Another photo, titled “I Can’t Forget Who I Am…Nr 8 Alice?”, captures the emptiness of a lone journey to finding oneself. The main subject sits in a deserted forest with her back to the viewer, the seemingly endless underbelly of a train track hovering to her right. Above floats a mirror through which the viewer can see the subject’s face, her eyes captivating the lens as well as the viewer. The image seems to hint that the subject holds the gaze and not the viewer, just as the subject is taking ownership of her identity amidst the isolating experience of others attempting to define her.

When taking in the sight of “Feelings, Emotions, Thoughts”, Mortensen’s usually bright, rose-hued tones take on a noticeable turn. Instead, she uses an ashy shade, where feathery contrasts in light evoke a sombre response.

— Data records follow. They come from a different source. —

(* ===== verification/Monitor.v ===== *)
(** * internal/security/monitor.go

    The loop of the security monitor and its scan: TLS of the hosts' BMCs, cluster roles, and
    credential secrets; the report, its totals and recommendations, and the
    events for serious findings. *)

From S2P Require Import Prelude GoText GoFmt Api Lib GoUrl Prog Rbac Tls.

(** ** The report *)

Record TLSSecurityFinding := {
  tf_Severity : string; tf_Type : string; tf_Resource : string; tf_Description : string;
  tf_Details : string; tf_Remediation : string; tf_Expiry : option Z
}.
Record RBACSecurityFinding := {
  rf_Severity : string; rf_Type : string; rf_Resource : string; rf_Description : string;
  rf_OverlyBroad : bool; rf_Permissions : list string; rf_Remediation : string
}.
Record SecretSecurityFinding := {
  cf_Severity : string; cf_Type : string; cf_Resource : string; cf_Description : string;
  cf_Age : Z; cf_LastRotated : option Z; cf_Remediation : string
}.
Record GeneralSecurityFinding := {
  gf_Severity : string; gf_Type : string; gf_Resource : string; gf_Description : string;
  gf_Remediation : string
}.
Record SecurityRecommendation := {
  rec_Priority : string; rec_Title : string; rec_Description : string; rec_Action : string;
  rec_Impact : string; rec_Effort : string
}.

Record SecurityReport := {
  sr_Timestamp : Z;
  sr_TotalIssues : Z; sr_CriticalIssues : Z; sr_HighIssues : Z; sr_MediumIssues : Z; sr_LowIssues : Z;
  sr_TLSFindings : list TLSSecurityFinding;
  sr_RBACFindings : list RBACSecurityFinding;
  sr_SecretFindings : list SecretSecurityFinding;
  sr_GeneralFindings : list GeneralSecurityFinding;
  sr_Recommendations : list SecurityRecommendation
}.

Record SecurityMonitor := { sm_TLSValidator : TLSValidator; sm_Interval : Z; sm_Namespace : string }.

Definition NewSecurityMonitor (namespace : string) : SecurityMonitor :=
  {| sm_TLSValidator := NewTLSValidator; sm_Interval := 1 * Hour; sm_Namespace := namespace |}.

(** ** Helpers *)

Section Monitor.
  Context {L : Lib}.

(** A name contains one of the patterns, whatever the case of its letters. *)
Definition name_like (patterns : list string) (name : string) : bool :=
  existsb (Contains (ToLower name)) patterns.

Definition isBeskar7Related (name : string) : bool :=
  name_like ["beskar7"; "manager-role"; "controller"; "infrastructure.cluster.x-k8s.io"] name.

Definition isCredentialSecret (secret : Secret) : bool :=
  match sec_Data secret !! "username" with
  | Some _ => true
  | None =>
      match sec_Data secret !! "password" with
      | Some _ => true
      | None => name_like ["credential"; "cred"; "bmc"; "redfish"; "auth"] (om_Name (sec_Meta secret))
      end
  end.

Definition extractPermissions (role : ClusterRole) : list string :=
  cr_Rules role ≫= fun rule => pr_Verbs rule ≫= fun verb =>
    (fun resource => verb +:+ ":" +:+ resource) <$> pr_Resources rule.

(** ** scanPhysicalHostsTLS *)

Definition host_resource (host : PhysicalHost) : string := "PhysicalHost/" +:+ ph_Name host.

Definition skip_verify_findings (host : PhysicalHost) : list TLSSecurityFinding :=
  match rc_InsecureSkipVerify (pspec_RedfishConnection (ph_Spec host)) with
  | Some true =>
      [{| tf_Severity := "MEDIUM"; tf_Type := "InsecureSkipVerify"; tf_Resource := host_resource host;
          tf_Description := "TLS certificate verification is disabled";
          tf_Details := "insecureSkipVerify is set to true";
          tf_Remediation := "Configure proper TLS certificates or use a custom CA bundle"; tf_Expiry := None |}]
  | _ => []
  end.

Definition endpoint_findings (host : PhysicalHost) (result : ValidationResult) : list TLSSecurityFinding :=
  let details := "Endpoint: " +:+ rc_Address (pspec_RedfishConnection (ph_Spec host)) in
  ((fun warning =>
      {| tf_Severity := "LOW"; tf_Type := "TLSWarning"; tf_Resource := host_resource host;
         tf_Description := warning; tf_Details := details;
         tf_Remediation := "Review certificate configuration"; tf_Expiry := vr_Expiry result |})
     <$> vr_Warnings result) ++
  ((fun err =>
      {| tf_Severity := if vr_IsSelfSigned result then SeverityMedium else SeverityHigh; tf_Type := "TLSError";
         tf_Resource := host_resource host; tf_Description := err; tf_Details := details;
         tf_Remediation := "Fix certificate configuration or use proper CA-signed certificates";
         tf_Expiry := vr_Expiry result |})
     <$> vr_Errors result).

Fixpoint hosts_loop (v : TLSValidator) (items : list PhysicalHost) (acc : list TLSSecurityFinding)
  : prog Sec (list TLSSecurityFinding) :=
  match items with
  | [] => Ret acc
  | host :: items' =>
      let acc := acc ++ skip_verify_findings host in
      let address := rc_Address (pspec_RedfishConnection (ph_Spec host)) in
      if negb (address ==s "") then
        let! result := ValidateTLSEndpoint v address in
        hosts_loop v items' (acc ++ endpoint_findings host result)
      else hosts_loop v items' acc
  end.

(** A scan appends to the findings made so far and may fail as a whole. *)
Definition scanPhysicalHostsTLS (m : SecurityMonitor) (findings : list TLSSecurityFinding)
  : prog Sec (list TLSSecurityFinding * option error) :=
  let! hosts := @call Sec (SListHosts (sm_Namespace m)) in
  match hosts with
  | Err err => Ret (findings, Some (ErrWrap "failed to list PhysicalHosts" err))
  | Ok items => let! fs := hosts_loop (sm_TLSValidator m) items findings in Ret (fs, None)
  end.

(** ** scanRBACConfigurations *)

Definition role_findings (role : ClusterRole) : list RBACSecurityFinding :=
  let result := ValidateClusterRole role in
  ((fun finding =>
      {| rf_Severity := sf_Severity finding; rf_Type := sf_Type finding;
         rf_Resource := "ClusterRole/" +:+ cr_Name role; rf_Description := sf_Description finding;
         rf_OverlyBroad := (sf_Type finding ==s "ClusterAdminEquivalent") || (sf_Type finding ==s "OverlyBroadVerbs");
         rf_Permissions := extractPermissions role; rf_Remediation := sf_Remediation finding |})
     <$> rr_SecurityFindings result) ++
  ((fun rule =>
      {| rf_Severity := ob_Severity rule; rf_Type := "OverlyBroadRule";
         rf_Resource := "ClusterRole/" +:+ cr_Name role; rf_Description := ob_Reason rule;
         rf_OverlyBroad := true; rf_Permissions := ob_APIGroups rule ++ ob_Resources rule ++ ob_Verbs rule;
         rf_Remediation := "Apply principle of least privilege" |})
     <$> rr_OverlyBroadRules result).

Fixpoint roles_loop (items : list ClusterRole) (acc : list RBACSecurityFinding) : list RBACSecurityFinding :=
  match items with
  | [] => acc
  | role :: items' =>
      if negb (isBeskar7Related (cr_Name role)) then roles_loop items' acc
      else roles_loop items' (acc ++ role_findings role)
  end.

Definition scanRBACConfigurations (findings : list RBACSecurityFinding)
  : prog Sec (list RBACSecurityFinding * option error) :=
  let! roles := @call Sec SListClusterRoles in
  match roles with
  | Err err => Ret (findings, Some (ErrWrap "failed to list ClusterRoles" err))
  | Ok items => Ret (roles_loop items findings, None)
  end.

(** ** scanSecrets *)

Definition secret_findings (secret : Secret) (age : Z) : list SecretSecurityFinding :=
  let resource := "Secret/" +:+ om_Name (sec_Meta secret) in
  let rotated := Some (om_CreationTimestamp (sec_Meta secret)) in
  let finding severity type description last remediation :=
    {| cf_Severity := severity; cf_Type := type; cf_Resource := resource; cf_Description := description;
       cf_Age := age; cf_LastRotated := last; cf_Remediation := remediation |} in
  (if 90 * 24 * Hour <? age then
     [finding "MEDIUM" "OldCredentials" "Credential secret is older than 90 days" rotated
        "Rotate credentials regularly (recommended: every 90 days)"] else [])
  ++ (if 365 * 24 * Hour <? age then
        [finding SeverityHigh "VeryOldCredentials" "Credential secret is older than 1 year" rotated
           "Rotate credentials immediately"] else [])
  ++ match sec_Data secret !! "username" with
     | None => [finding SeverityHigh "MissingUsername" "Credential secret missing username field" None
                  "Ensure secret contains required 'username' field"]
     | Some _ => []
     end
  ++ match sec_Data secret !! "password" with
     | None => [finding SeverityHigh "MissingPassword" "Credential secret missing password field" None
                  "Ensure secret contains required 'password' field"]
     | Some _ => []
     end.

Fixpoint secrets_loop (items : list Secret) (acc : list SecretSecurityFinding)
  : prog Sec (list SecretSecurityFinding) :=
  match items with
  | [] => Ret acc
  | secret :: items' =>
      if negb (isCredentialSecret secret) then secrets_loop items' acc
      else
        let! now := @call Sec SNow in
        let age := time_sub now (om_CreationTimestamp (sec_Meta secret)) in
        secrets_loop items' (acc ++ secret_findings secret age)
  end.

Definition scanSecrets (m : SecurityMonitor) (findings : list SecretSecurityFinding)
  : prog Sec (list SecretSecurityFinding * option error) :=
  let! secrets := @call Sec (SListSecrets (sm_Namespace m)) in
  match secrets with
  | Err err => Ret (findings, Some (ErrWrap "failed to list secrets" err))
  | Ok items => let! fs := secrets_loop items findings in Ret (fs, None)
  end.

(** ** generateRecommendations *)

Definition recommendation (b : bool) (r : SecurityRecommendation) : list SecurityRecommendation :=
  if b then [r] else [].

Definition generateRecommendations (r : SecurityReport) : list SecurityRecommendation :=
  sr_Recommendations r
  ++ recommendation (existsb (fun f => tf_Type f ==s "InsecureSkipVerify") (sr_TLSFindings r))
       {| rec_Priority := SeverityHigh; rec_Title := "Disable insecureSkipVerify";
          rec_Description := "Multiple PhysicalHosts have TLS certificate verification disabled";
          rec_Action := "Configure proper TLS certificates or implement a custom CA bundle";
          rec_Impact := "Improves protection against man-in-the-middle attacks"; rec_Effort := "Medium" |}
  ++ recommendation (existsb (fun f => tf_Type f ==s "TLSError") (sr_TLSFindings r))
       {| rec_Priority := SeverityHigh; rec_Title := "Fix TLS Certificate Issues";
          rec_Description := "TLS certificate validation errors found";
          rec_Action := "Review and fix certificate configuration for BMC endpoints";
          rec_Impact := "Ensures secure communication with hardware BMCs"; rec_Effort := "Medium" |}
  ++ recommendation (existsb rf_OverlyBroad (sr_RBACFindings r))
       {| rec_Priority := SeverityCritical; rec_Title := "Reduce RBAC Permissions";
          rec_Description := "Overly broad RBAC permissions detected";
          rec_Action := "Apply principle of least privilege to RBAC configurations";
          rec_Impact := "Significantly reduces attack surface and improves security posture"; rec_Effort := "High" |}
  ++ recommendation (existsb (fun f => (cf_Type f ==s "OldCredentials") || (cf_Type f ==s "VeryOldCredentials"))
                       (sr_SecretFindings r))
       {| rec_Priority := "MEDIUM"; rec_Title := "Implement Credential Rotation";
          rec_Description := "Old credential secrets found that should be rotated";
          rec_Action := "Establish a regular credential rotation schedule (every 90 days)";
          rec_Impact := "Reduces risk from compromised credentials"; rec_Effort := "Medium" |}.

(** ** calculateTotals *)

(** [severityCounts[finding.Severity]++] for each severity of the list. *)
Fixpoint count_severities (counts : gmap string Z) (severities : list string) : gmap string Z :=
  match severities with
  | [] => counts
  | s :: rest => count_severities (<[s := default 0 (counts !! s) + 1]> counts) rest
  end.

Definition severity_counts (r : SecurityReport) : gmap string Z :=
  let counts : gmap string Z :=
    {[ SeverityCritical := 0; SeverityHigh := 0; SeverityMedium := 0; SeverityLow := 0 ]} in
  let counts := count_severities counts (tf_Severity <$> sr_TLSFindings r) in
  let counts := count_severities counts (rf_Severity <$> sr_RBACFindings r) in
  let counts := count_severities counts (cf_Severity <$> sr_SecretFindings r) in
  count_severities counts (gf_Severity <$> sr_GeneralFindings r).

Definition calculateTotals (r : SecurityReport) : SecurityReport :=
  let counts := severity_counts r in
  let n s := default 0 (counts !! s) in
  {| sr_Timestamp := sr_Timestamp r;
     sr_TotalIssues := n SeverityCritical + n SeverityHigh + n SeverityMedium + n SeverityLow;
     sr_CriticalIssues := n SeverityCritical; sr_HighIssues := n SeverityHigh;
     sr_MediumIssues := n SeverityMedium; sr_LowIssues := n SeverityLow;
     sr_TLSFindings := sr_TLSFindings r; sr_RBACFindings := sr_RBACFindings r;
     sr_SecretFindings := sr_SecretFindings r; sr_GeneralFindings := sr_GeneralFindings r;
     sr_Recommendations := sr_Recommendations r |}.

(** ** Events *)

(** [time.Now().Unix()] *)
Definition unix (t : Z) : Z := t / Second.

Definition createSecurityEvent (m : SecurityMonitor) (reason severity resource message : string) : prog Sec unit :=
  let! now := @call Sec SNow in
  let! first := @call Sec SNow in
  let! last := @call Sec SNow in
  @call Sec (SCreateEvent
    {| e_Name := "security-" +:+ ToLower reason +:+ "-" +:+ pretty (unix now); e_Namespace := sm_Namespace m;
       e_Reason := reason; e_Message := "[" +:+ severity +:+ "] " +:+ resource +:+ ": " +:+ message;
       e_Type := "Warning"; e_FirstTimestamp := first; e_LastTimestamp := last; e_Count := 1 |}) ;;!
  Ret tt.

Featuring her husband as a model, who poses for much of her work, Mortensen’s piece recalls the age-old tale of the forbidden fruit, shame, and a glint of thrill. With an image so lovely and morose, one is left with a sense of brooding pleasure.
In addition to the temperate confrontation of her content, Mortensen’s pieces are paired with soft lighting, leaving us to wonder at the enchanting settings of her work. Many of Mortensen’s outdoor scenes are shot in Bremen, Germany, where she scouts her locations two days in advance to “get the feeling for the place” and allow her “vision to flow”. As for indoor scenes, Mortensen usually shoots from her home, converting her living room into a mini studio.
Born in Denmark to a family of creative minds, Mortensen was raised to revere and practice the arts. Describing her art as her own “personal therapy”, she feeds “what [her] soul needs” by slipping into her visionary world behind the lens.
Today, Mortensen gains great satisfaction in producing her work, feeling that she is “leaving [a] mark” to be remembered by, using photography as her unique fingerprint on a world of images.